> _TO DO_
Your task is to restate the data word for word.
─── AVAILABLE DATA ───
(** * Dual-priority thread pools of go-core: a small-step model

    This development embeds the two pools of [thread_pool/]:

    - [static_thread_pool.go]  (the "Fixed" pool, [StaticThreadPool]),
    - [dynamic_thread_pool.go] (the "Elastic" pool, [DynamicThreadPool]).

    Both are concurrent programs.  Every goroutine is a thread with a program
    counter that names the source statement it executes next; the shared
    fields of the pool struct form the shared state; one step of the system
    runs one statement of one goroutine.  Channels, [select], [sync.Once],
    [sync.WaitGroup] and the atomics follow the Go language specification:

    - a send on a closed channel and a close of a closed channel panic;
    - a receive from a closed channel drains the buffer and then yields the
      zero value with [ok = false];
    - a [select] picks ANY one of the cases that can proceed (the Go
      specification: "a single one that can proceed is chosen via a uniform
      pseudo-random selection"); the case taken is part of the step label;
    - a panic that nobody recovers stops the whole program.

    Every access to shared data in the two files goes through a channel,
    an atomic, [sync.Once] or [sync.WaitGroup] (the remaining fields are
    written once, before the pool is shared), so the interleavings of
    whole statements are all the behaviours there are.

    A value travels through a buffered channel in two steps, the send and
    the receive.  A channel without buffer transfers a value only when
    sender and receiver meet; this happens for a task queue whose
    capacity, computed on [uint32], wraps to zero, and is a step of its
    own (the hand-off).  The semaphores and the shutdown channel of the
    Fixed pool have a capacity of at least one.

    The WaitGroup of the Elastic pool is modelled with its waiters, as
    package [sync] implements it.  [Wait()] returns at once when the
    counter is zero and parks otherwise; the [Done()] that brings the
    counter to zero wakes the parked goroutines; a [Wait()] that resumes
    after the counter has been raised again panics ("WaitGroup is reused
    before previous Wait has returned").  Line 106 / 119 of a launcher
    can do that to line 185 of [Stop].  [Add], [Done] and each half of
    [Wait] are one step each; the further check [Add] makes against
    another [Add] that overlaps it inside the WaitGroup is outside the
    model.  In the Fixed pool only [Start] adds to the WaitGroup, and the
    model keeps its counter.

    The panic of [wg.Wait()] happens inside the function given to
    [stopOnce.Do], which marks the [Once] done on the way out.  A caller
    of [Stop] may recover from it, so the model keeps the state the
    program would go on with: the call is over, the [Once] is done.
    Every other panic of the two files leaves the shared state as it
    was, and the goroutine it ends is like one that never runs again; it
    ends the run of the model.

    Outside the model: [make] never fails for lack of memory.

    [Task.Execute] is caller code.  A task is identified by a number and its
    execution is an observable event of the run; it is assumed to return
    (a nil [Task], and an [Execute] that panics or never returns, are
    outside the model). *)

From stdpp Require Import base numbers list option.
(** * qanta.guesser.abstract: guess generation, persistence and aggregation

    A shallow embedding of [AbstractGuesser] from
    [qanta/guesser/abstract.py]: [generate_guesses], [guess_path],
    [save_guesses], [load_guesses] and [preprocess_all_guesses].

    Modelling choices.
    - A pandas DataFrame is the list of its rows, in row order; a row is a
      record of its columns.  Index labels are not a column and are not
      modelled: every operation used here carries them along untouched and
      none looks at them.
    - Scores are floats that the code only copies and compares for
      duplicate detection; they are an abstract type with decidable
      equality.
    - The file system is a finite map from paths to the pickled Python
      object stored there; writing always succeeds (the directory exists).
    - Exceptions are values of [exn]; code that can raise runs in the
      state-and-exception monad [M].
    - A guesser is any implementation of [guess] and [display_name].  The
      call of [guess] gets the list [question_texts] itself, so its outcome
      includes what it left in that list, besides what it returned or
      raised and the guesser after the call. *)

From stdpp Require Import gmap strings list sorting.
From stdpp Require Import pretty.
From Stdlib Require Import ZArith Ascii.

(** ** Exceptions and the monad *)

Inductive pykey :=
  | StrKey (s : string)
  | IntKey (z : Z).

(** The exceptions the code raises itself, and [OtherError] for any other
    class, which only a [guess] can raise. *)
Inductive exn :=
  | AssertionError
  | FileNotFoundError (path : string)
  | KeyError (k : pykey)
  | IndexError
  | ValueError
  | TypeError
  | AttributeError
  | OtherError (class_name : string).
───
> _ANSWER BOX_
(** * Dual-priority thread pools of go-core: a small-step model

    This development embeds the two pools of [thread_pool/]:

    - [static_thread_pool.go]  (the "Fixed" pool, [StaticThreadPool]),
    - [dynamic_thread_pool.go] (the "Elastic" pool, [DynamicThreadPool]).

    Both are concurrent programs.  Every goroutine is a thread with a program
    counter that names the source statement it executes next; the shared
    fields of the pool struct form the shared state; one step of the system
    runs one statement of one goroutine.  Channels, [select], [sync.Once],
    [sync.WaitGroup] and the atomics follow the Go language specification:

    - a send on a closed channel and a close of a closed channel panic;
    - a receive from a closed channel drains the buffer and then yields the
      zero value with [ok = false];
    - a [select] picks ANY one of the cases that can proceed (the Go
      specification: "a single one that can proceed is chosen via a uniform
      pseudo-random selection"); the case taken is part of the step label;
    - a panic that nobody recovers stops the whole program.

    Every access to shared data in the two files goes through a channel,
    an atomic, [sync.Once] or [sync.WaitGroup] (the remaining fields are
    written once, before the pool is shared), so the interleavings of
    whole statements are all the behaviours there are.

    A value travels through a buffered channel in two steps, the send and
    the receive.  A channel without buffer transfers a value only when
    sender and receiver meet; this happens for a task queue whose
    capacity, computed on [uint32], wraps to zero, and is a step of its
    own (the hand-off).  The semaphores and the shutdown channel of the
    Fixed pool have a capacity of at least one.

    The WaitGroup of the Elastic pool is modelled with its waiters, as
    package [sync] implements it.  [Wait()] returns at once when the
    counter is zero and parks otherwise; the [Done()] that brings the
    counter to zero wakes the parked goroutines; a [Wait()] that resumes
    after the counter has been raised again panics ("WaitGroup is reused
    before previous Wait has returned").  Line 106 / 119 of a launcher
    can do that to line 185 of [Stop].  [Add], [Done] and each half of
    [Wait] are one step each; the further check [Add] makes against
    another [Add] that overlaps it inside the WaitGroup is outside the
    model.  In the Fixed pool only [Start] adds to the WaitGroup, and the
    model keeps its counter.

    The panic of [wg.Wait()] happens inside the function given to
    [stopOnce.Do], which marks the [Once] done on the way out.  A caller
    of [Stop] may recover from it, so the model keeps the state the
    program would go on with: the call is over, the [Once] is done.
    Every other panic of the two files leaves the shared state as it
    was, and the goroutine it ends is like one that never runs again; it
    ends the run of the model.

    Outside the model: [make] never fails for lack of memory.

    [Task.Execute] is caller code.  A task is identified by a number and its
    execution is an observable event of the run; it is assumed to return
    (a nil [Task], and an [Execute] that panics or never returns, are
    outside the model). *)

From stdpp Require Import base numbers list option.
(** * qanta.guesser.abstract: guess generation, persistence and aggregation

    A shallow embedding of [AbstractGuesser] from
    [qanta/guesser/abstract.py]: [generate_guesses], [guess_path],
    [save_guesses], [load_guesses] and [preprocess_all_guesses].

    Modelling choices.
    - A pandas DataFrame is the list of its rows, in row order; a row is a
      record of its columns.  Index labels are not a column and are not
      modelled: every operation used here carries them along untouched and
      none looks at them.
    - Scores are floats that the code only copies and compares for
      duplicate detection; they are an abstract type with decidable
      equality.
    - The file system is a finite map from paths to the pickled Python
      object stored there; writing always succeeds (the directory exists).
    - Exceptions are values of [exn]; code that can raise runs in the
      state-and-exception monad [M].
    - A guesser is any implementation of [guess] and [display_name].  The
      call of [guess] gets the list [question_texts] itself, so its outcome
      includes what it left in that list, besides what it returned or
      raised and the guesser after the call. *)

From stdpp Require Import gmap strings list sorting.
From stdpp Require Import pretty.
From Stdlib Require Import ZArith Ascii.

(** ** Exceptions and the monad *)

Inductive pykey :=
  | StrKey (s : string)
  | IntKey (z : Z).

(** The exceptions the code raises itself, and [OtherError] for any other
    class, which only a [guess] can raise. *)
Inductive exn :=
  | AssertionError
  | FileNotFoundError (path : string)
  | KeyError (k : pykey)
  | IndexError
  | ValueError
  | TypeError
  | AttributeError
  | OtherError (class_name : string).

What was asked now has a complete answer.